The interferon gene signature (IGS) is of increasing interest in patients with autoimmune diseases. In patients with established rheumatoid arthritis (RA), an IGS is present in approximately 20% of patients and associates with poor response to rituximab.1, 2 Nevertheless, in patients with established RA, the IGS does not associate with disease activity, and little is known regarding its role in RA pathogenesis. However, glucocorticoids, which are commonly administered in patients with RA, can modulate the IGS, potentially confounding reported findings.

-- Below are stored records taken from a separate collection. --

(* ===== verification/UtilsConf.v ===== *)
(** * Loading configurations

    utils/config.go and the tests of files in utils/path.go: a configuration is read, run
    through a template over the environment, decoded, given its defaults and validated;
    sizes and lengths are decoded from their texts. The yaml, json, template, defaults and
    size libraries are parameters. *)

From Stdlib Require Import ZArith Lia Ascii String.
From stdpp Require Import base option list strings gmap fin_maps.
From S2P Require Import Prelude GoStrings GoStrconv GoEncoding.

Local Open Scope string_scope.
Local Open Scope Z_scope.
Local Open Scope list_scope.

(** ** utils/path.go *)

(** What [os.Stat] says of a path: a directory, something else, or an error, which
    [os.IsExist] may or may not recognise. *)
Inductive FileInfo := IsDir | NotDir | StatError (is_exist : bool).

Definition PathExists (st : FileInfo) : bool := match st with StatError e => e | _ => true end.
Definition DirExists (st : FileInfo) : bool :=
  match st with IsDir => true | NotDir => false | StatError e => e end.
Definition FileExists (st : FileInfo) : bool :=
  match st with IsDir => false | NotDir => true | StatError e => e end.

(** ** The environment *)

(** The map ParseEnv builds from [os.Environ()]. *)
Definition set_env (m : gmap string string) (s : string) : outcome (gmap string string) :=
  match Split s "=" with
  | k :: v :: _ => Ok (<[k := v]> m)
  | _ => Panic "index out of range [1] with length 1"
  end.
Fixpoint env_map (m : gmap string string) (envs : list string) : outcome (gmap string string) :=
  match envs with
  | [] => Ok m
  | s :: envs => m ← set_env m s; env_map m envs
  end.

Section config.
(** The template engine: parse and execute, with an error for a missing key. *)
Context (template : string -> gmap string string -> outcome string).

Definition ParseEnv (environ : list string) (data : string) : outcome string :=
  envMap ← env_map ∅ environ;
  template data envMap.

(** The type of the configuration, and what the libraries do to it. *)
Context {T : Type} (yaml_Unmarshal json_Unmarshal : string -> T -> T * option error)
  (SetDefaults : T -> T * option error) (validate : T -> option error).

(** After decoding: defaults, then validation. The value is changed in place, whether or
    not an error is returned. *)
Definition finish (r : T * option error) : T * option error :=
  let '(out, err) := r in
  match err with
  | Some e => (out, Some e)
  | None =>
      let '(out, err) := SetDefaults out in
      match err with Some e => (out, Some e) | None => (out, validate out) end
  end.
Definition UnmarshalYAML (data : string) (out : T) : T * option error :=
  finish (yaml_Unmarshal data out).
Definition UnmarshalJSON (data : string) (out : T) : T * option error :=
  finish (json_Unmarshal data out).

(** [LoadYAML(path, out)]: a text that the template rejects is taken as it is. *)
Definition LoadYAML (ReadFile : string -> outcome string) (environ : list string) (path : string)
    (out : T) : outcome (T * option error) :=
  match ReadFile path with
  | Ok data =>
      match ParseEnv environ data with
      | Ok res => Ok (UnmarshalYAML res out)
      | Err _ => Ok (UnmarshalYAML data out)
      | Panic e => Panic e
      | NoFuel => NoFuel
      end
  | Err e => Ok (out, Some e)
  | Panic e => Panic e
  | NoFuel => NoFuel
  end.
End config.

(** ** Sizes *)

Section sizes.
(** go-units: [RAMInBytes] reads a size, [CustomSize] writes a length. *)
Context (RAMInBytes : string -> outcome Z) (CustomSize : Z -> string).

Definition quote : ascii := "034".
Definition Size_MarshalJSON (s : Z) : string := FormatInt s.

(** [s.UnmarshalJSON(data)]: the size after it, and its error. *)
Definition Size_UnmarshalJSON (s : Z) (data : string) : outcome Z :=
  if String.eqb data "null" then Ok s
  else RAMInBytes (Trim data quote).

Definition Size_MarshalYAML (s : Z) : Z := s.
(** [unmarshal] gives the text of the yaml node. *)
Definition Size_UnmarshalYAML (unmarshal : outcome string) : outcome Z :=
  str ← unmarshal; RAMInBytes str.

Definition Length_UnmarshalYAML (l : Z) (unmarshal : outcome string) : outcome Z :=
  ls ← unmarshal;
  if String.eqb ls "" then Ok l else RAMInBytes ls.
Definition Length_MarshalYAML (l : Z) : string := CustomSize l.

(** A text of digits is that many bytes, as long as a float64 tells them apart. *)
Definition reads_numbers : Prop :=
  forall n, 0 <= n <= 2 ^ 53 -> RAMInBytes (FormatInt n) = Ok n.

Lemma size_json_roundtrip n s : reads_numbers -> 0 <= n <= 2 ^ 53 ->
  Size_UnmarshalJSON s (Size_MarshalJSON n) = Ok n.
Proof.
  intros Hr Hn. unfold Size_UnmarshalJSON, Size_MarshalJSON.
  assert (Hf : str_forall (fun c => negb (Ascii.eqb c quote || Ascii.eqb c "n")) (FormatInt n) = true).
  { by apply FormatInt_forall; vm_compute. }
  rewrite Trim_id by (eapply str_forall_no_char; [|exact Hf]; done).
  replace (String.eqb (FormatInt n) "null") with false; [by apply Hr|].
  symmetry. apply String.eqb_neq. intros E. by rewrite E in Hf.
Qed.
End sizes.

(** ** What the template sees of the environment *)

Lemma env_map_app m es fs : env_map m (es ++ fs) = (m' ← env_map m es; env_map m' fs).
Proof.
  revert m. induction es as [|e es IH]; intros m; [done|]. cbn.
  destruct (set_env m e); cbn; auto.
Qed.

Definition env_key (s : string) : string := match Split s "=" with k :: _ => k | [] => "" end.

Lemma set_env_entry m k v : has_char "=" k = false ->
  set_env m (k +:+ String "=" v) = Ok (<[k := env_key v]> m).
Proof.
  intros Hk. unfold set_env, env_key. change (String "=" v) with (char_str "=" +:+ v).
  rewrite Split_app by done. pose proof (Split_not_nil v "="). by destruct (Split v "=").
Qed.

Lemma env_map_other m es k m' : Forall (fun s => env_key s <> k) es -> env_map m es = Ok m' ->
  m' !! k = m !! k.
Proof.
  intros Hes. revert m. induction Hes as [|e es He _ IH]; intros m; [by intros [= <-]|].
  cbn [env_map]. rewrite outcome_bind_ok. intros (m1 & Hm1 & Hm').
  rewrite (IH _ Hm'). unfold set_env, env_key in *.
  destruct (Split e "=") as [|k1 [|v1 ?]]; simplify_eq. by rewrite lookup_insert_ne.
Qed.

Lemma env_key_Cut s : env_key s = (Cut s "=").1.
Proof.
  unfold env_key. induction s as [|c s IH]; [done|]. cbn.
  destruct (Ascii.eqb c "="); [done|]. pose proof (Split_not_nil s "=").
  destruct (Split s "="); [done|]. by destruct (Cut s "="); cbn in *; subst.
Qed.

Lemma set_env_defined m s : is_ok (set_env m s) = has_char "=" s.
Proof.
  unfold set_env. induction s as [|c s IH]; [done|]. cbn. rewrite (Ascii.eqb_sym "=").
  pose proof (Split_not_nil s "=").
  destruct (Ascii.eqb c "="); [by destruct (Split s "=")|].
  by destruct (Split s "=") as [|? [|??]].
Qed.

Lemma env_map_defined m es : is_ok (env_map m es) = forallb (has_char "=") es.
Proof.
  revert m. induction es as [|e es IH]; intros m; [done|]. cbn [env_map forallb].
  rewrite <- (set_env_defined m e). destruct (set_env m e); cbn; auto.
Qed.

Lemma env_map_no_error m es : env_map m es <> NoFuel /\ forall e, env_map m es <> Err e.
Proof.
  revert m. induction es as [|e es IH]; intros m; [done|]. cbn [env_map]. unfold set_env.
  destruct (Split e "=") as [|? [|??]]; cbn; auto.
Qed.

(** What the configuration's template sees of the environment: of the last entry of
    a variable the value up to its first equals sign, so a value that has one is cut;
    and an entry without any, before or after, ends the process. *)
Theorem env_value pre k v post :
  has_char "=" k = false -> Forall (fun s => env_key s <> k) post ->
  match env_map ∅ (pre ++ (k +:+ String "=" v) :: post) with
  | Ok m => m !! k = Some (Cut v "=").1 /\
            forallb (has_char "=") (pre ++ post) = true
  | Panic _ => forallb (has_char "=") (pre ++ post) = false
  | _ => False
  end.
Proof.
  intros Hk Hpost. set (e := k +:+ String "=" v).
  pose proof (env_map_defined ∅ (pre ++ e :: post)) as Hdef.
  assert (He : has_char "=" e = true) by (unfold e; rewrite has_char_app, orb_comm; done).
  rewrite forallb_app in Hdef. cbn [forallb] in Hdef. rewrite He, andb_true_l, <- forallb_app in Hdef.
  destruct (env_map ∅ (pre ++ e :: post)) as [m|e0|?|] eqn:E; [|exfalso|by rewrite <- Hdef|exfalso].
  - split; [|by rewrite <- Hdef]. rewrite env_map_app in E.
    apply outcome_bind_ok in E as (m1 & _ & E). cbn [env_map] in E. unfold e in E.
    rewrite set_env_entry in E by done. cbn [mbind outcome_bind] in E.
    rewrite (env_map_other _ _ _ _ Hpost E), lookup_insert_eq. by rewrite env_key_Cut.
  - by apply (proj2 (env_map_no_error ∅ (pre ++ e :: post)) e0).
  - by apply (proj1 (env_map_no_error ∅ (pre ++ e :: post))).
Qed.

Definition sample_env : list string := ["PATH=/bin"; "OPTS=a=b"; "PATH=/usr/bin"].
Lemma env_value_witness :
  match env_map ∅ sample_env with
  | Ok m => m !! "OPTS" = Some "a" /\ forallb (has_char "=") ["PATH=/bin"; "PATH=/usr/bin"] = true
  | Panic _ => forallb (has_char "=") ["PATH=/bin"; "PATH=/usr/bin"] = false
  | _ => False
  end.
Proof.
  apply (env_value ["PATH=/bin"] "OPTS" "a=b" ["PATH=/usr/bin"]); [reflexivity|].
  by repeat constructor.
Defined.

Example env_without_equals : panics (env_map ∅ ["A=1"; "B"]) = true.
Proof. reflexivity. Qed.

For the first time, we examined the IGS in glucocorticoid and disease-modifying antirheumatic drug (DMARD)–naive patients at their initial diagnosis of RA, as classified by a consultant rheumatologist (early RA, n = 50; male/female ratio, 2:3; median age, 57 years [range, 30-91 years]). Clinical parameters, including autoantibody status, scores on the disease activity score for rheumatic arthritis (DAS28) score and its components (erythrocyte sedimentation rate [ESR] or C-reactive protein [CRP] level, tender joint count, swollen joint count, and a patient-reported measure [the visual analog scale]) were recorded. The DAS28 was repeated at 6 months (n = 32), and drug history was recorded, including glucocorticoid administration. Healthy control subjects with no history of autoimmunity were also recruited (n = 23; male/female sex, 1:1; median age, 36.5 years [25-62 years]), as were patients with established (disease duration >12 months) RA (n = 25; male/female ratio, 2:3; median age, 68 years [range, 28-81 years]) and systemic lupus erythematous (SLE; n = 23; male/female sex, 1:8; median age, 55 years [range, 33-69 years]). Notably, disease activity (DAS28 score), serostatus, ESR/CRP levels, age, and sex were comparable between the early and established RA cohorts. Full demographic data are shown in Table E1 in this article's Online Repository at www.jacionline.org.

Table E1

Cohort demographics and clinical characteristics

	Patients with early RA	Patients with established RA	Patients with established SLE	Healthy control subjects	Difference between groups
No.	50	25	23	23	—
Age (y), median (range)	57.5 (30-91)	67.5 (28-81)	55 (33-69)	36.5 (25-62)	P < .0001∗
Male/female ratio	2:3	2:3	1:8	1:1	P < .0001∗
Disease duration (y), median (range)	—	10 (1-22)	10 (1-35)	—	—
DAS28 score, median (range)	4.36 (1.33-7.63)	5.25 (2.6-8.43)	—	—	P = .104†
CRP (mg/L), median (range)	7.5 (0-114)	8 (0-96)	5 (0-38)	—	P = .135∗
ESR (mm/h), median (range)	22.5 (2-68)	25 (2-61)	27 (5-109)	—	P = .381∗
RF+ and/or anti-CCP+, no. (%)	36 (72)	20 (87)	—	—	P = .235‡
Patients receiving oral DMARDs, no. (%)§	0	21 (91)	20 (87)	—	—
Patients receiving biological DMARDs, no. (%)§	0	0 (0)	0 (0)	—
Patients receiving glucocorticoids, no. (%)§	0	3 (13)	6 (26)	—	—
Early RA only
Tender joint count, median (range)	4 (0-25)
Swollen joint count, median (range)	2 (1-24)
Patient VAS score, median (range)	57 (8-100)
Duration of symptoms (wk), median (range)	12 (3-52)
Early morning stiffness (min), median (range)	52.5 (0-380)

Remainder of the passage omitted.